Definition block (st : state) (chunk : list Z) : state :=
  let m := words_of 16 chunk in
  let st' := fold_left (step m) (seq 0 64) st in
  State (add32 (sa st) (sa st')) (add32 (sb st) (sb st'))
        (add32 (sc st) (sc st')) (add32 (sd st) (sd st')).

Fixpoint blocks (fuel : nat) (st : state) (bs : list Z) : state :=
  match fuel with
  | O => st
  | S fuel' =>
      match bs with
      | [] => st
      | _ => blocks fuel' (block st (firstn 64 bs)) (skipn 64 bs)
      end
  end.

(** Padding: 0x80, zeros up to 56 mod 64, then the bit length on 64 bits. *)
Definition pad (bs : list Z) : list Z :=
  let len := Z.of_nat (length bs) in
  let zeros := Z.to_nat ((55 - len) mod 64) in
  bs ++ [0x80] ++ repeat 0 zeros ++ le_bytes 8 ((8 * len) mod 2 ^ 64).

Definition sum (bs : list Z) : list Z :=
  let p := pad bs in
  let st := blocks (length p) init p in
  le_bytes 4 (sa st) ++ le_bytes 4 (sb st)
    ++ le_bytes 4 (sc st) ++ le_bytes 4 (sd st).

(** The [hash.Hash] returned by [md5.New]: [Write] appends to the
    message and never fails; [Sum(nil)] is the digest of what was
    written so far. *)
Record digest := Digest { written : list Z }.
Definition New : digest := Digest [].
Definition Write (h : digest) (p : list Z) : digest := Digest (written h ++ p).
Definition Sum (h : digest) : list Z := sum (written h).

End md5.

(** ** fmt: the verbs used by client.go *)

Module fmt.

Definition hexdigit (n : Z) : ascii :=
  if n <? 10 then ascii_of (48 + n) else ascii_of (87 + n).

(** [Sprintf("%x", b)] on a byte slice: two lowercase hex digits a byte. *)
Fixpoint hex (bs : list Z) : string :=
  match bs with
  | [] => ""
  | b :: rest => String (hexdigit (b / 16)) (String (hexdigit (b mod 16)) (hex rest))
  end.

End fmt.

Definition md5_hex (s : string) : string := fmt.hex (md5.sum (bytes_of s)).


(** ** math/rand: the process-wide source

    The source is a stream of raw draws and a cursor into it; [Intn n]
    reduces the next draw into [0, n) and advances the cursor. *)

Module rand.

Record source := Source { draws : nat -> nat; cursor : nat }.

Definition Intn (n : nat) (r : source) : nat * source :=
  ((draws r (cursor r) mod n)%nat, Source (draws r) (S (cursor r))).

-.-.-

• [Activity] In how many lines of the records does the word "rand" occur? Reply with the number only.

• [Expected output] 2